La Guardia di Finanza di Roma ha oscurato un sito che vendeva biglietti per il concerto di Ultimo a Tor Vergata, seppure fossero esauriti da più di un anno. Si indaga per truffa aggravata.

C’è grande attesa a Roma per il concerto di Ultimo del 4 luglio, evento simbolo del tour “La favola per sempre“, con oltre 250mila spettatori e biglietti esauriti da oltre un anno. Eppure su Internet era comparso un sito dove era possibile comprare ancora i tagliandi, come se vi fossero ancora posti disponibili.

Si trattava di una grande truffa informatica, spiega il Corriere della Sera. L’obiettivo era quello di “rubare i dati dei clienti impossessandosi di quelli bancari e delle carte di credito per commettere altre frodi“.

L’ha scoperto la Guardia di Finanza del Comando provinciale di Roma, con il coordinamento della Procura.

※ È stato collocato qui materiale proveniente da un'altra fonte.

(** A function with one output, its value. *)
Lemma fetch_value h c f s r s' :
  LocalManager.handles s !! h = Some c -> f c None (Some None_) None s = (r, s') ->
  (forall v, r = Ok (None, Some v, None) -> value_fits v -> v <> None_ -> exists td,
     LocalManager.fetch (Some h) f None outptr None s = (Ok (0, (None, Some td, None)), s') /\ represents td (client_value v)) /\
  (forall e, r = Throw e -> (forall x, e <> Fault x) -> exists o,
     LocalManager.fetch (Some h) f None outptr None s = (Ok (-1, o), s')).
Proof.
  intros Hc E. unfold LocalManager.fetch. rewrite (bind_ok _ _ _ _ _ (container_of_run _ _ _ Hc)).
  rewrite (bind_lift_ok _ _ _ None_ eq_refl), (bind_lift_ok _ _ _ None_ eq_refl), (bind_lift_ok _ _ _ None_ eq_refl).
  cbn zeta. cbn [fst snd LocalManager.c2cpp_outptr outptr]. split.
  - intros v -> Hv Hn. destruct (write_back_represents v Hv Hn) as (td & Etd & Hr). exists td. split; [|done].
    erewrite bind_ok; [|unfold LocalManager.catching; cbn [LocalManager.c2cpp_outptr outptr]; rewrite E; reflexivity].
    cbv beta iota. cbn [default from_option id]. by rewrite Etd.
  - intros e -> He. eexists. erewrite bind_ok; [|unfold LocalManager.catching; cbn [LocalManager.c2cpp_outptr outptr]; rewrite E;
      destruct e as [| | | | |f']; [reflexivity..|by destruct (He f')]]. reflexivity.
Qed.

Con gli estremi della “truffa aggravata“, si è perciò reso necessario un decreto di sequestro preventivo della pagina online, disposto dal GIP, con il conseguente oscuramento del portale. “Il provvedimento riguarda tutti i provider italiani che hanno rimbalzato la pagina Internet“.

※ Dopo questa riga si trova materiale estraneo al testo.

(** * SmartStudy AI: the quiz-text parser and the quiz scorer of [app.py]

    A shallow embedding of [parse_quiz_for_display],
    [create_fallback_quiz_data] and the scoring part of
    [display_quiz_results], with the parts of Python's [str] and [re]
    that these functions call.

    Strings.  A Python [str] is a sequence of code points.  Here a string
    is a [string] of Rocq, whose characters are the 256 code points of
    Latin-1: on them [str.lower], [str.isspace], [str.strip],
    [str.split], [\s] and [\d] stay inside Latin-1 and are embedded
    exactly.  Code points above 255 are outside the model. *)

From Stdlib Require Import Ascii String NArith ZArith QArith Lia.
From Stdlib Require Import DecimalString DecimalNat DecimalFacts.
From stdpp Require Import base option list strings gmap.

Local Open Scope string_scope.

(* ===================================================================== *)
(** * Python's [str] operations                                           *)
(* ===================================================================== *)

Module Py.

(** [ch.isspace()], also the class [\s] of [re] and the separators of
    [strip()] and [split()]: U+0009..U+000D, U+001C..U+0020, U+0085,
    U+00A0. *)
Definition isspace (c : ascii) : bool :=
  let n := N_of_ascii c in
  ((9 <=? n) && (n <=? 13) || (28 <=? n) && (n <=? 32)
   || (n =? 133) || (n =? 160))%N.

(** The class [\d] of [re]: the decimal digits. *)
Definition isdigit (c : ascii) : bool :=
  let n := N_of_ascii c in ((48 <=? n) && (n <=? 57))%N.

(** [ch.lower()]: A..Z and the Latin-1 capitals U+00C0..U+00DE, the
    multiplication sign U+00D7 apart, move up by 32. *)
Definition lower_char (c : ascii) : ascii :=
  let n := N_of_ascii c in
  if ((65 <=? n) && (n <=? 90)
      || (192 <=? n) && (n <=? 222) && negb (n =? 215))%N
  then ascii_of_N (n + 32) else c.

(** [s.lower()] *)
Fixpoint lower (s : string) : string :=
  match s with
  | EmptyString => EmptyString
  | String c s' => String (lower_char c) (lower s')
  end.

(** [s.lstrip()], [s.rstrip()], [s.strip()] *)
Fixpoint lstrip (s : string) : string :=
  match s with
  | EmptyString => EmptyString
  | String c s' => if isspace c then lstrip s' else s
  end.

Fixpoint rstrip (s : string) : string :=
  match s with
  | EmptyString => EmptyString
  | String c s' =>
      match rstrip s' with
      | EmptyString => if isspace c then EmptyString else String c EmptyString
      | r => String c r
      end
  end.

Definition strip (s : string) : string := rstrip (lstrip s).

(** [s.split()]: the maximal runs of characters that are not white
    space, in order; [cur] is the run being read. *)
Fixpoint split_from (cur s : string) : list string :=
  match s with
  | EmptyString =>
      match cur with EmptyString => [] | _ => [cur] end
  | String c s' =>
      if isspace c
      then match cur with
           | EmptyString => split_from EmptyString s'
           | _ => cur :: split_from EmptyString s'
           end
      else split_from (String.append cur (String c EmptyString)) s'
  end.

Definition split (s : string) : list string := split_from EmptyString s.

(** [s.startswith(p)] *)
Fixpoint startswith (p s : string) : bool :=
  match p, s with
  | EmptyString, _ => true
  | String a p', String b s' => Ascii.eqb a b && startswith p' s'
  | String _ _, EmptyString => false
  end.

(** [needle in hay]: [needle] starts at some position of [hay]. *)
Fixpoint contains (needle hay : string) : bool :=
  startswith needle hay
  || match hay with
     | EmptyString => false
     | String _ hay' => contains needle hay'
     end.

(** [s[:n]] *)
Fixpoint slice_to (n : nat) (s : string) : string :=
  match n, s with
  | S n', String c s' => String c (slice_to n' s')
  | _, _ => EmptyString
  end.

(** [str(n)] for a non-negative [int], as an f-string prints it. *)
Definition str_of_nat (n : nat) : string :=
  NilZero.string_of_uint (Nat.to_uint n).

(** [d.get(key, "")] *)
Definition get (d : gmap string string) (key : string) : string :=
  default EmptyString (d !! key).

(** [a / b] on integers: the true quotient, [ZeroDivisionError] ([None])
    when [b] is zero.  Python rounds the quotient to a binary64 float;
    the embedding keeps the exact rational. *)
Definition truediv (a b : nat) : option Q :=
  if Nat.eqb b 0 then None
  else Some (inject_Z (Z.of_nat a) / inject_Z (Z.of_nat b))%Q.

End Py.

(* ===================================================================== *)
(** * Python's [re]: the backtracking matcher on the syntax [app.py] uses  *)
(* ===================================================================== *)

(** The four patterns of [parse_quiz_for_display] are built from literal
    characters, the classes [\d] and [\s], bracket sets, the quantifiers
    [*], [+], [*?] and [+?] applied to one-character matchers, capturing
    groups and one optional non-capturing group.  The flag [re.DOTALL]
    only changes [.], which no pattern uses unescaped; [re.IGNORECASE]
    is the parameter [ic]. *)
Module Re.

(** A member of a bracket set. *)
Inductive item : Type :=
  | Chr (c : ascii)            (* a character *)
  | Range (lo hi : ascii)      (* lo-hi *)
  | Digit                      (* \d *)
  | Space.                     (* \s *)

(** A one-character matcher: [[items]] or, negated, [[^items]]. *)
Record cset : Type := CSet { negated : bool; items : list item }.

Inductive regex : Type :=
  | Eps
  | One (cs : cset)
  | Rep (cs : cset) (min : nat) (greedy : bool)
  | Seq (r1 r2 : regex)
  | Group (n : nat) (r : regex)
  | Opt (r : regex).

(** The characters of a range, in order. *)
Definition range_chars (lo hi : ascii) : list ascii :=
  List.map ascii_of_nat
    (List.seq (nat_of_ascii lo) (S (nat_of_ascii hi) - nat_of_ascii lo)).

(** With [re.IGNORECASE] the set is lowered when the pattern is compiled
    and the text character is lowered before the test. *)
Definition item_has (ic : bool) (ch : ascii) (it : item) : bool :=
  match it with
  | Chr c => Ascii.eqb ch (if ic then Py.lower_char c else c)
  | Range lo hi =>
      if ic
      then List.existsb (fun i => Ascii.eqb ch (Py.lower_char i))
             (range_chars lo hi)
      else ((N_of_ascii lo <=? N_of_ascii ch)
            && (N_of_ascii ch <=? N_of_ascii hi))%N
  | Digit => Py.isdigit ch
  | Space => Py.isspace ch
  end.

Definition in_set (ic : bool) (cs : cset) (ch : ascii) : bool :=
  let ch' := if ic then Py.lower_char ch else ch in
  xorb (negated cs) (List.existsb (item_has ic ch') (items cs)).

Truffatori forse operativi dall’estero

Dalle indagini, frutto dell’attività di monitoraggio e analisi della rete Internet condotta dai militari del Nucleo di Polizia Economico-Finanziaria, è emerso che i criminali non avrebbero operato dall’Italia.

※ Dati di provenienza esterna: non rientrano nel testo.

(** [a == 0 || (r == 255 && g == 255 && b == 255)]: the pixels that the
    decomposition leaves out. *)
Definition isBackground (p : Pixel) : bool :=
  let '(r, g, b, a) := p in
  (a =? 0) || ((r =? 255) && (g =? 255) && (b =? 255)).

(** [nr != r || ng != g || nb != b || na != a] *)
Definition differs (n p : Pixel) : bool :=
  let '(nr, ng, nb, na) := n in
  let '(r, g, b, a) := p in
  negb (nr =? r) || negb (ng =? g) || negb (nb =? b) || negb (na =? a).

(** ** rectInfo *)

(** The struct [rectInfo]; its fields [x, y, width, height, r, g, b, a]
    carry the prefix [rect_]. *)
Record rectInfo : Type := mkRectInfo {
  rect_x : Z; rect_y : Z; rect_width : Z; rect_height : Z;
  rect_r : Z; rect_g : Z; rect_b : Z; rect_a : Z
}.

Definition rectOf (x y w h : Z) (p : Pixel) : rectInfo :=
  let '(r, g, b, a) := p in mkRectInfo x y w h r g b a.

Definition rectColor (r : rectInfo) : Pixel :=
  (rect_r r, rect_g r, rect_b r, rect_a r).

(** The linear index of the pixel [(x, y)] in the [visited] slice (the
    helper [getIndex]; the greedy algorithm writes the expression out). *)
Definition getIndex (bounds : Rectangle) (x y : Z) : Z :=
  (y - Y (Min bounds)) * Dx bounds + (x - X (Min bounds)).

(** ** optimizeRectangles: greedy meshing *)

Module Greedy.
Section Greedy.
Variable img : Image.
Variable bounds : Rectangle.

Let width := Dx bounds.
Let height := Dy bounds.

(** The helper [getPixel]: the fast path reads [Pix] directly when the
    image is an [*image.RGBA], and panics when an index is out of range. *)
Definition getPixel (x y : Z) : option Pixel :=
  match img with
  | RGBAImage Pix Stride Rect =>
      let offset := (y - Y (Min Rect)) * Stride + (x - X (Min Rect)) * 4 in
      do r <- index Pix offset;
      do g <- index Pix (offset + 1);
      do b <- index Pix (offset + 2);
      do a <- index Pix (offset + 3);
      Some (r, g, b, a)
  | _ =>
      let c := At16 img x y in
      Some (uint8 (Z.shiftr (c16_r c) 8), uint8 (Z.shiftr (c16_g c) 8),
            uint8 (Z.shiftr (c16_b c) 8), uint8 (Z.shiftr (c16_a c) 8))
  end.

(** The helper [isVisited]. *)
Definition isVisited (visited : list bool) (x y : Z) : option bool :=
  index visited ((y - Y (Min bounds)) * width + (x - X (Min bounds))).

(** The helper [markVisited]. *)
Definition markVisited (visited : list bool) (x y w h : Z) : option (list bool) :=
  let startY := y - Y (Min bounds) in
  let startX := x - X (Min bounds) in
  forZ (loopFuel 0 h) 0 (fun dy => dy <? h) 1
    (fun dy visited =>
       let offset := (startY + dy) * width in
       do visited' <-
         forZ (loopFuel 0 w) 0 (fun dx => dx <? w) 1
           (fun dx visited =>
              do visited' <- assign visited (offset + startX + dx) true;
              Some (Continue visited'))
           visited;
       Some (Continue visited'))
    visited.

(** 1. Greedy horizontal expansion:
    [for x+w < bounds.Max.X { ...; w++ }], started with [w = 1]. *)
Fixpoint expandRight (fuel : nat) (visited : list bool) (x y : Z) (p : Pixel)
  (w : Z) : option Z :=
  match fuel with
  | O => None
  | Datatypes.S k =>
      if x + w <? X (Max bounds) then
        do v <- isVisited visited (x + w) y;
        if v then Some w
        else
          do n <- getPixel (x + w) y;
          if differs n p then Some w
          else expandRight k visited x y p (w + 1)
      else Some w
  end.

(** The inner loop of the vertical expansion: the value of [matchRow]
    after [for k := 0; k < w; k++ { ... }]. *)
Definition matchRow (visited : list bool) (x y : Z) (p : Pixel) (w h : Z)
  : option bool :=
  forZ (loopFuel 0 w) 0 (fun k => k <? w) 1
    (fun k matchRow =>
       do v <- isVisited visited (x + k) (y + h);
       if v then Some (Break false)
       else
         do n <- getPixel (x + k) (y + h);
         if differs n p then Some (Break false)
         else Some (Continue matchRow))
    true.

(** 2. Greedy vertical expansion:
    [for y+h < bounds.Max.Y { ...; h++ }], started with [h = 1]. *)
Fixpoint expandDown (fuel : nat) (visited : list bool) (x y : Z) (p : Pixel)
  (w h : Z) : option Z :=
  match fuel with
  | O => None
  | Datatypes.S k =>
      if y + h <? Y (Max bounds) then
        do m <- matchRow visited x y p w h;
        if negb m then Some h
        else expandDown k visited x y p w (h + 1)
      else Some h
  end.

(** The body of the two scanning loops at the pixel [(x, y)]. *)
Definition scanPixel (x y : Z) (st : list bool * list rectInfo)
  : option (ctl (list bool * list rectInfo)) :=
  let '(visited, rects) := st in
  do v <- isVisited visited x y;
  if v then Some (Continue st)
  else
    do p <- getPixel x y;
    if isBackground p then Some (Continue st)
    else
      do w <- expandRight (loopFuel x (X (Max bounds))) visited x y p 1;
      do h <- expandDown (loopFuel y (Y (Max bounds))) visited x y p w 1;
      let rects' := rects ++ [rectOf x y w h p] in
      do visited' <- markVisited visited x y w h;
      Some (Continue (visited', rects')).

Definition optimizeRectangles : option (list rectInfo) :=
  do visited <- make_bools (width * height);
  do st <-
    forZ (loopFuel (Y (Min bounds)) (Y (Max bounds))) (Y (Min bounds))
      (fun y => y <? Y (Max bounds)) 1
      (fun y st =>
         do st' <-
           forZ (loopFuel (X (Min bounds)) (X (Max bounds))) (X (Min bounds))
             (fun x => x <? X (Max bounds)) 1
             (fun x st => scanPixel x y st) st;
         Some (Continue st'))
      (visited, []);
  Some (snd st).
End Greedy.
End Greedy.


(** ** oldOptimizeRectangles: the four-phase algorithm *)

(** [sort.Slice] promises a sorted permutation and no more (it is not
    stable), so the four-phase algorithm takes the sorting function as a
    parameter.  [insertionSort] is one such function. *)
Fixpoint insertSorted (less : rectInfo -> rectInfo -> bool) (a : rectInfo)
  (l : list rectInfo) : list rectInfo :=
  match l with
  | [] => [a]
  | b :: t => if less b a then b :: insertSorted less a t else a :: b :: t
  end.

Definition insertionSort (less : rectInfo -> rectInfo -> bool)
  (l : list rectInfo) : list rectInfo :=
  fold_right (insertSorted less) [] l.

Module FourPhase.
Section FourPhase.
Variable sortSlice : (rectInfo -> rectInfo -> bool) -> list rectInfo -> list rectInfo.
Variable img : Image.
Variable bounds : Rectangle.

Let width := Dx bounds.
Let height := Dy bounds.

(** PHASE 1.  The value of [isUniform] after the check of the 3x3 grid
    at [(x, y)] against the color [p] of its first pixel. *)
Definition isUniform (visited : list bool) (x y : Z) (p : Pixel) : option bool :=
  forZ (loopFuel 0 3) 0 (fun dy => dy <? 3) 1
    (fun dy isUniform =>
       do isUniform' <-
         forZ (loopFuel 0 3) 0 (fun dx => dx <? 3) 1
           (fun dx isUniform =>
              do v <- index visited (getIndex bounds (x + dx) (y + dy));
              if v then Some (Break false)
              else if differs (At8 img (x + dx) (y + dy)) p then Some (Break false)
              else Some (Continue isUniform))
           isUniform;
       if negb isUniform' then Some (Break isUniform')
       else Some (Continue isUniform'))
    true.

(** [visited[getIndex(x+dx, y+dy)] = true] for the nine pixels. *)
Definition markBlock (visited : list bool) (x y : Z) : option (list bool) :=
  forZ (loopFuel 0 3) 0 (fun dy => dy <? 3) 1
    (fun dy visited =>
       do visited' <-
         forZ (loopFuel 0 3) 0 (fun dx => dx <? 3) 1
           (fun dx visited =>
              do visited' <- assign visited (getIndex bounds (x + dx) (y + dy)) true;
              Some (Continue visited'))
           visited;
       Some (Continue visited'))
    visited.

(** The body of the two loops of phase 1 at the block origin [(x, y)]. *)
Definition scanBlock (x y : Z) (st : list bool * list rectInfo)
  : option (ctl (list bool * list rectInfo)) :=
  let '(visited, rects) := st in
  let p := At8 img x y in
  if isBackground p then Some (Continue st)
  else
    do u <- isUniform visited x y p;
    if u then
      let rects' := rects ++ [rectOf x y 3 3 p] in
      do visited' <- markBlock visited x y;
      Some (Continue (visited', rects'))
    else Some (Continue st).

Definition phase1 (st : list bool * list rectInfo)
  : option (list bool * list rectInfo) :=
  forZ (loopFuel (Y (Min bounds)) (Y (Max bounds))) (Y (Min bounds))
    (fun y => y <=? Y (Max bounds) - 3) 3
    (fun y st =>
       do st' <-
         forZ (loopFuel (X (Min bounds)) (X (Max bounds))) (X (Min bounds))
           (fun x => x <=? X (Max bounds) - 3) 3
           (fun x st => scanBlock x y st) st;
       Some (Continue st'))
    st.

(** PHASE 2.  The innermost loop, [for x < bounds.Max.X { ...; x++ }]:
    the end of the run of the color [p] in row [y]. *)
Fixpoint runEnd (fuel : nat) (visited : list bool) (y : Z) (p : Pixel) (x : Z)
  : option Z :=
  match fuel with
  | O => None
  | Datatypes.S k =>
      if x <? X (Max bounds) then
        do v <- index visited (getIndex bounds x y);
        if v then Some x
        else if differs (At8 img x y) p then Some x
        else runEnd k visited y p (x + 1)
      else Some x
  end.

(** The loop [for x < bounds.Max.X { ... }] over one row, whose body
    moves [x] by one pixel or by one run. *)
Fixpoint scanRow (fuel : nat) (visited : list bool) (y x : Z)
  (rects : list rectInfo) : option (list rectInfo) :=
  match fuel with
  | O => None
  | Datatypes.S k =>
      if x <? X (Max bounds) then
        do v <- index visited (getIndex bounds x y);
        if v then scanRow k visited y (x + 1) rects
        else
          let p := At8 img x y in
          if isBackground p then scanRow k visited y (x + 1) rects
          else
            let startX := x in
            do x' <- runEnd (loopFuel x (X (Max bounds))) visited y p (x + 1);
            scanRow k visited y x' (rects ++ [rectOf startX y (x' - startX) 1 p])
      else Some rects
  end.

Definition phase2 (visited : list bool) (rects : list rectInfo)
  : option (list rectInfo) :=
  forZ (loopFuel (Y (Min bounds)) (Y (Max bounds))) (Y (Min bounds))
    (fun y => y <? Y (Max bounds)) 1
    (fun y rects =>
       do rects' <-
         scanRow (loopFuel (X (Min bounds)) (X (Max bounds))) visited y
           (X (Min bounds)) rects;
       Some (Continue rects'))
    rects.

(** PHASE 3.  The order "by Y first, then X" and the horizontal merge of
    [next] into [curr]. *)
Definition lessYX (a b : rectInfo) : bool :=
  if negb (rect_y a =? rect_y b) then rect_y a <? rect_y b
  else rect_x a <? rect_x b.

Definition sameColor (a b : rectInfo) : bool :=
  (rect_r a =? rect_r b) && (rect_g a =? rect_g b) &&
  (rect_b a =? rect_b b) && (rect_a a =? rect_a b).

Definition mergeHorzStep (st : list rectInfo * rectInfo) (next : rectInfo)
  : list rectInfo * rectInfo :=
  let '(mergedHorz, curr) := st in
  if (rect_y curr =? rect_y next) &&
     (rect_height curr =? rect_height next) &&
     (rect_x curr + rect_width curr =? rect_x next) &&
     sameColor curr next
  then
    (mergedHorz,
     mkRectInfo (rect_x curr) (rect_y curr) (rect_width curr + rect_width next)
       (rect_height curr) (rect_r curr) (rect_g curr) (rect_b curr) (rect_a curr))
  else (mergedHorz ++ [curr], next).

(** PHASE 4.  The order "by X first, then Y" and the vertical merge. *)
Definition lessXY (a b : rectInfo) : bool :=
  if negb (rect_x a =? rect_x b) then rect_x a <? rect_x b
  else rect_y a <? rect_y b.

Definition mergeVertStep (st : list rectInfo * rectInfo) (next : rectInfo)
  : list rectInfo * rectInfo :=
  let '(finalRects, curr) := st in
  if (rect_x curr =? rect_x next) &&
     (rect_width curr =? rect_width next) &&
     (rect_y curr + rect_height curr =? rect_y next) &&
     sameColor curr next
  then
    (finalRects,
     mkRectInfo (rect_x curr) (rect_y curr) (rect_width curr)
       (rect_height curr + rect_height next)
       (rect_r curr) (rect_g curr) (rect_b curr) (rect_a curr))
  else (finalRects ++ [curr], next).

(** [curr := s[0]; for i := 1; i < len(s); i++ { step }; append curr].
    Both phases call it on a slice that is not empty. *)
Definition mergeLoop (step : list rectInfo * rectInfo -> rectInfo -> list rectInfo * rectInfo)
  (s : list rectInfo) : option (list rectInfo) :=
  match s with
  | [] => None
  | first :: rest =>
      let '(merged, curr) := fold_left step rest ([], first) in
      Some (merged ++ [curr])
  end.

I truffatori, forse dall’estero, sfruttavano il concerto “per appropriarsi di identità elettroniche dopo che i malcapitati si registravano sul sito per comprare biglietti inesistenti“.

Il provvedimento di oscuramento del sito “clone” ha disposto: “Le risultanze investigative acquisite hanno consentito di interessare immediatamente l’autorità giudiziaria. La quale, per interrompere la prosecuzione delle condotte illecite e tutelare gli avventori, ha disposto il tale misura mediante notifica dell’inibizione all’accesso a tutti gli Internet Service Provider italiani“.

Queste truffe rientrano in un piano preciso

Sempre secondo il Corriere, le autorità hanno disposto “un piano di prevenzione e repressione dei delitti contro il patrimonio“. All’interno di questo è possibile inquadrare simili fattispecie illecite.

A strutturare queste truffe, infatti, sono spesso “hacker criminali specializzati nella creazione di siti cloni progettati, unicamente, per frodare gli utenti“. Truffe di questa tipologia, in particolare, fanno leva sulla convinzione degli stessi utenti di “navigare in un ambiente sicuro per acquistare biglietti per noti eventi pubblici“.

La struttura di queste truffe punta a creare dei siti senza differenze, a prima vista, da quelli ufficiali. In altri casi si accede a questi portali per via secondaria. Il rischio ulteriore, allora, è che gli utenti li visitino inconsapevolmente, esponendosi maggiormente alle potenziali minacce cibernetiche.